BRIEF:
From the line with "trainRanked candidates cityName highSpeedOnly = primary" to the line with "unfold pickBestTrainHub in H.", retype every line exactly, including those two, and leave out the rest of the data below.

Stored items from a collection
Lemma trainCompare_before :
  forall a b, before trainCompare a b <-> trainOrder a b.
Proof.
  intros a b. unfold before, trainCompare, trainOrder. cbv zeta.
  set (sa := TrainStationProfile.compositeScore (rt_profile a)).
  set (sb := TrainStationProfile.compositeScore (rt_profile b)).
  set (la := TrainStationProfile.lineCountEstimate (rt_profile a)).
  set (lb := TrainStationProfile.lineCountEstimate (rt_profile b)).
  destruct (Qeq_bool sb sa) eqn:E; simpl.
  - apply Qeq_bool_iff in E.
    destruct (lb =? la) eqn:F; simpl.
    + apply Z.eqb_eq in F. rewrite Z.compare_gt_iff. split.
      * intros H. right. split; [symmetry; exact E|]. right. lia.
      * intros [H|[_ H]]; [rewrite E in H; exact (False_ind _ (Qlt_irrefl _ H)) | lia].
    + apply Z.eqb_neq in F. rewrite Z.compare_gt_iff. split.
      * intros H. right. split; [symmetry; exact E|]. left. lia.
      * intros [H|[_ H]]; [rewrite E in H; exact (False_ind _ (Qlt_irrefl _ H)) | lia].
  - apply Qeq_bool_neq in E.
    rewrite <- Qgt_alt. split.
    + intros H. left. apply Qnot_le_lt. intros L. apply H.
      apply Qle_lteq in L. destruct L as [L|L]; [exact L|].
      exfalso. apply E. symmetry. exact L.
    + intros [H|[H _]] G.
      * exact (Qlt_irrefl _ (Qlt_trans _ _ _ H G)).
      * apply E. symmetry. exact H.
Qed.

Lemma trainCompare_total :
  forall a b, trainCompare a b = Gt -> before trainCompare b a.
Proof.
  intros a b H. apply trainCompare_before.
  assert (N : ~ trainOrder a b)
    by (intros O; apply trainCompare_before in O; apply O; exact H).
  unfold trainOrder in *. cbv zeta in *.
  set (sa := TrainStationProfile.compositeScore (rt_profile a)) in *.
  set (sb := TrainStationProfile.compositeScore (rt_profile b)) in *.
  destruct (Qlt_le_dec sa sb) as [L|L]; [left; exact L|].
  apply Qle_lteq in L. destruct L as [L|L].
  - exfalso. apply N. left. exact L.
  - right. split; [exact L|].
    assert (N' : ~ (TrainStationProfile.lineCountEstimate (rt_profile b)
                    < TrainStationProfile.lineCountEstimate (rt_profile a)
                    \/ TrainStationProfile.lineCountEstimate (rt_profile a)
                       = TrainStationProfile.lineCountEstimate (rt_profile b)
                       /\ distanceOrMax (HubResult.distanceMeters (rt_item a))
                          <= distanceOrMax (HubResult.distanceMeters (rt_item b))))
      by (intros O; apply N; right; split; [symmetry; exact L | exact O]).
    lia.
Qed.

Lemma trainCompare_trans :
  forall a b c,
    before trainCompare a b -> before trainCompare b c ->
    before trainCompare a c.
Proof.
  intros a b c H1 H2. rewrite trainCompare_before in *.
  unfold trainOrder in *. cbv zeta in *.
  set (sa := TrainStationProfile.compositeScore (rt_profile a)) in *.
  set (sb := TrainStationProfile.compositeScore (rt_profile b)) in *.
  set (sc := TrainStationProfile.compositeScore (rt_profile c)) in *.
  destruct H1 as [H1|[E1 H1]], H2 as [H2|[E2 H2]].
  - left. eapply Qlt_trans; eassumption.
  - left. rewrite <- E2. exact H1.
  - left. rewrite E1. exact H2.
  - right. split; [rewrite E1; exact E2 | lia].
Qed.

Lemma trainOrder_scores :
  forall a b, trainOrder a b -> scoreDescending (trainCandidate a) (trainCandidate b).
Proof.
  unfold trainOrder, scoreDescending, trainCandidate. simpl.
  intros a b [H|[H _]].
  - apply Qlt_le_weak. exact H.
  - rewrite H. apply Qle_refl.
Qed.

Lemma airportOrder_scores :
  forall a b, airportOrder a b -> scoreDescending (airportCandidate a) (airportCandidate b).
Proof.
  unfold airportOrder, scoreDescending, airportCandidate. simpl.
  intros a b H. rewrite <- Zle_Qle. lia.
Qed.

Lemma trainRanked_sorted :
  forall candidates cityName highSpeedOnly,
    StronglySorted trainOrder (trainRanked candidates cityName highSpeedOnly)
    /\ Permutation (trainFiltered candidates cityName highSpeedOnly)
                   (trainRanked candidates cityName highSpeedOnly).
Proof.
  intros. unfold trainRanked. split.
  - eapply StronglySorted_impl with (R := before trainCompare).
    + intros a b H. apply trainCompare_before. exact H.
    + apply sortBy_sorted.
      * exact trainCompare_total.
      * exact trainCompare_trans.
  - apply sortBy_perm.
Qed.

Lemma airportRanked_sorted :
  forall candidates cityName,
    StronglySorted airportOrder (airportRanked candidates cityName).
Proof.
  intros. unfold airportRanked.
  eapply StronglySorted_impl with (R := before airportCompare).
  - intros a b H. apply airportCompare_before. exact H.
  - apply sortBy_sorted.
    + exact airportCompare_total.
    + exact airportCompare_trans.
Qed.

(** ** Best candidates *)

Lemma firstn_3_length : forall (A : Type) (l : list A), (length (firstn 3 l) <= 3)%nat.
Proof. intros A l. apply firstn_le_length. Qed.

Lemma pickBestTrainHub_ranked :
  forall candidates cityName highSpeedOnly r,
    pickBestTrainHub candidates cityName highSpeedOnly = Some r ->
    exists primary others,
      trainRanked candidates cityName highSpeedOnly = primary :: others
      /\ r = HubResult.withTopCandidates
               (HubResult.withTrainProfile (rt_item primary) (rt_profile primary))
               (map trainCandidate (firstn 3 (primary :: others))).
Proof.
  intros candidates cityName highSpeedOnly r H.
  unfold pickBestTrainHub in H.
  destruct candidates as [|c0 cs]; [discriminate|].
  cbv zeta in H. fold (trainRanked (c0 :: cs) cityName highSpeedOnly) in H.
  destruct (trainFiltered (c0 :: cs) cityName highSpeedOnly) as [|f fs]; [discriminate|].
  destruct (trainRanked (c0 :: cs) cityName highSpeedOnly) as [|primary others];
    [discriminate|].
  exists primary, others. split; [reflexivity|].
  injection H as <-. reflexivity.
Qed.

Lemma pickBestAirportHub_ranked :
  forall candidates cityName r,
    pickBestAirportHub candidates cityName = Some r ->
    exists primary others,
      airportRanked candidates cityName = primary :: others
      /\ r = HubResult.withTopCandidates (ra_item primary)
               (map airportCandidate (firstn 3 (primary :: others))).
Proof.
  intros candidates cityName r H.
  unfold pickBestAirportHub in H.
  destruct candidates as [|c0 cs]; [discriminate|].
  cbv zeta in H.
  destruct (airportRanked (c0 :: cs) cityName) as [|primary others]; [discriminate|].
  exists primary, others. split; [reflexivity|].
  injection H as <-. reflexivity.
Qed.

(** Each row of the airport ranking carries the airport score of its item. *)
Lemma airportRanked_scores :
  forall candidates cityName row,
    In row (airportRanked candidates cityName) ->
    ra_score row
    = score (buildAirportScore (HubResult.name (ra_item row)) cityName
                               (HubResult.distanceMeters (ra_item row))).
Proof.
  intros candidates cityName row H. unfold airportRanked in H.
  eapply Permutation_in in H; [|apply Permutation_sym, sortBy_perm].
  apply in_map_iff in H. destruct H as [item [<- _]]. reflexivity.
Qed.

OUTPUT:
      trainRanked candidates cityName highSpeedOnly = primary :: others
      /\ r = HubResult.withTopCandidates
               (HubResult.withTrainProfile (rt_item primary) (rt_profile primary))
               (map trainCandidate (firstn 3 (primary :: others))).
Proof.
  intros candidates cityName highSpeedOnly r H.
  unfold pickBestTrainHub in H.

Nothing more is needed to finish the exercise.